I wish it was as easy as the wonderful Orion crew the other day. Make a few comments about something good in a Defence press release and reinforce to the average civilian all the really great things happening in the ADF. BTW, there are a lot of good things happening in the ADF, just that what I am going to illustrate next is to put it mildly; exasperating.
In what one experienced observer of DMO/Defence efforts mentioned to me as, "how not to run a project", we have this new release of an audit (PDF at the jump) on the M113 armoured personnel carrier.
As some of you know, you can do a lot of neat things with M113s and still provide a useful weapons system to the troops. The Army is very lucky in having their very skilled and able personnel and also the Bushmaster which has allowed many a soldier to return home alive.
A modified M113 adds to this powerful ability by given the troops an additional tool in the bag for off-road operations.
The quotes from the audit are just sad. We spend gig-dollars on gold-plated stuff every year and can't even keep M113s going. This is one thing where the Australian spirit (yes, I know I am still the new guy), should be able to come up with solid-home-grown solutions; pat themselves on the back for a job well-done, and move on to the next challenge.
I cringe at the problems of the Navy, hit myself in the head with a hammer over RAAF problems, but there just is no reasonable excuse for getting basic bread and butter things wrong for the Army who have bullets whizzing by their heads, risk IEDs or worse and if they aren't killed, risk severe injury that will be with them all the rest of their days.

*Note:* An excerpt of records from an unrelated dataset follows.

(** * Photo Grid: the layout planner, chunking and page orchestration

    A shallow embedding of [src/photo_grid.py].  The Python values the
    program computes with are modelled directly: [int] is [Z], [float] is
    an IEEE-754 binary64 number ([PrimFloat.float]), [str] is [string]
    (one [ascii] per character, read as the code points U+0000..U+00FF),
    [bytes] is [list Byte.byte], lists are lists.  A pure function that
    can raise returns a [result]; the handlers, which talk to the
    operating system and to the toolkit, run in a small state-and-exception
    monad [M] that also records, in order, what they did. *)

From Stdlib Require Import ZArith Floats Ascii String DecimalString.
From Stdlib Require Import DecimalPos DecimalZ Lia.
From stdpp Require Import base list strings.

Local Open Scope string_scope.
Local Open Scope list_scope.
Local Open Scope Z_scope.
Local Set Warnings "-inexact-float".

(** ** Python values *)

Module Py.

(** The built-in exceptions the modelled code can raise; the last three
    are raised only by a replacement field that [str.format] has to
    evaluate beyond its name. *)
Inductive error : Type :=
| IndexError
| KeyError
| ValueError
| OverflowError
| TypeError
| AttributeError
| MemoryError.

(** What a pure computation gives: a value, or a built-in exception. *)
Inductive result (A : Type) : Type :=
| Ok (a : A)
| Raise (e : error).

Arguments Ok {A} a.
Arguments Raise {A} e.

#[global] Instance result_ret : MRet result := fun _ a => Ok a.
#[global] Instance result_bind : MBind result := fun _ _ f m =>
  match m with
  | Ok a => f a
  | Raise e => Raise e
  end.

#[global] Instance result_fmap : FMap result := fun _ _ f m =>
  match m with
  | Ok a => Ok (f a)
  | Raise e => Raise e
  end.

(** Paper dimensions mix [int] and [float] literals. *)
Inductive number : Type :=
| PyInt (z : Z)
| PyFloat (x : float).

(** [float(z)]: round to nearest, ties to even; too large an [int]
    raises. *)
Definition float_of_int (z : Z) : result float :=
  let x := SF2Prim (binary_normalize prec emax z 0 false) in
  if is_infinity x then Raise OverflowError else Ok x.
(** [SELECT id, series, title FROM all_events
     WHERE id = $1 AND series IS NOT NULL AND state = 'ready'] *)
Definition select_series_event (eventId : string) (db : Db)
  : list AnchorRow :=
  omap (λ e,
          match ev_series_key e with
          | Some series =>
              if bool_decide (denotes eventId (ev_key e) ∧ ev_state e = Ready)
              then Some {| anchor_key := ev_key e;
                           anchor_series_key := series;
                           anchor_title := ev_title e |}
              else None
          | None => None
          end)
       (all_events db).

Definition query_series_event (p : Pool) (eventId : string)
  : result (list AnchorRow) :=
  pool_query p (SelectSeriesEvent eventId) (λ db,
    _ ← bigint_param eventId;
    mret (select_series_event eventId db)).

(** [process.env.DEFAULT_MODEL || 'gpt-4'] *)
Definition model_name (env : option string) : string :=
  match env with
  | Some m => if String.eqb m "" then "gpt-4" else m
  | None => "gpt-4"
  end.

(** [startTime] and [now] are the two readings of [Date.now()]. The
    per-member fetches run under [Promise.all]; the array it resolves to is
    in member order whatever the order of completion. *)
Definition generateCumulativeQuiz (eventId language : string)
    (forceRegenerate : bool) (startTime now : Z) : io CumulativeQuiz :=
  served ← (if forceRegenerate then mret None
            else
              cached ← getCachedQuiz eventId language;
              match cached with
              | Some quiz =>
                  valid ← query (λ p, isCacheValid p quiz);
                  mret (if valid : bool then Some quiz else None)
              | None => mret None
              end);
  match served with
  | Some quiz => mret quiz
  | None =>
      eventResult ← query (λ p, query_series_event p eventId);
      match eventResult with
      | [] => throw "Event not found or not part of a series"
      | event :: _ =>
          let seriesId := anchor_series event in
          seriesEvents ← query (λ p, getSeriesEventsUpTo p seriesId eventId);
          if bool_decide (length seriesEvents = 0%nat)
          then throw "No events found in series"
          else
            individualQuizzes ← query (λ p,
              mapM (λ e, getOrGenerateIndividualQuiz p (se_id e) language)
                   seriesEvents);
            questions ← query (λ _,
              combineQuizzes individualQuizzes seriesEvents);
            env ← (λ w, (Ok (DEFAULT_MODEL w), w));
            let quiz :=
              {| cq_eventId := eventId;
                 cq_seriesId := seriesId;
                 cq_language := language;
                 cq_model := model_name env;
                 cq_questions := questions;
                 cq_includedEventIds := se_id <$> seriesEvents;
                 cq_videoCount := length seriesEvents;
                 cq_processingTimeMs := now - startTime |} in
            _ ← saveCumulativeQuiz quiz;
            mret quiz
      end
  end.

The audit states that availability for M113s at the armour school has gone into the ditch. A high percentage of vehicles are not available due to lack of spares, lack of oversight of vendor performance and thus poor project managment. Considering the way senior Defence throws billions in impulsive purchases because the Project of Concern list is hanging around their neck and they feel money must be spent...on something, there is NO credible excuse for APCs to be short of quality spares.
The data indicate that, over the three years to December 2010, the proportion of vehicles at the School of Armour classified as Fully Functional decreased from an average of 62 per cent in 2008 to 38 per cent in 2010, as shown in Figure 5.1. This decline in Fully Functional vehicles was accompanied by an increase in Restricted Use vehicles awaiting repairs that required spare parts.
Defence was unable to provide trend data for the period after December 2010, however, informed ANAO as at March 2012 that the percentage of ‘Fully Functional’ vehicles for the upgraded M113 fleet was 39 per cent, ‘Restricted Use’ was 37 per cent, and Not to be Driven (XX) was 24 per cent. Defence identified that this was above the minimum requirement that 75 per cent of the fleet be classed as at least ‘Restricted Use’.
Take your time. Read the report. And, weigh in. Army officials have put their response at the end of the audit. I would think that if they were better at having their people running inspections, fixes would have already been long in-place on APC spares availability and in-turn because they are flag-ranks, telling the DMO what they can do with their balls-up style of project management.
I could bring up what I think about the DMO, senior Defence leadership and so on. But you know that drill already.
Imagine what the Army could do with $1.4B wasted on the C-27, or up to $1.7B of potential waste for obsolete Super Hornet jamming kit. How much would $214M have helped the M113 issue instead of being wasted on a rent-seeking submarine study?
Things mentioned in the M113 audit are a cancer that we must stop as a core interest in paying attention to the basics. If not, there will be no such thing as national security.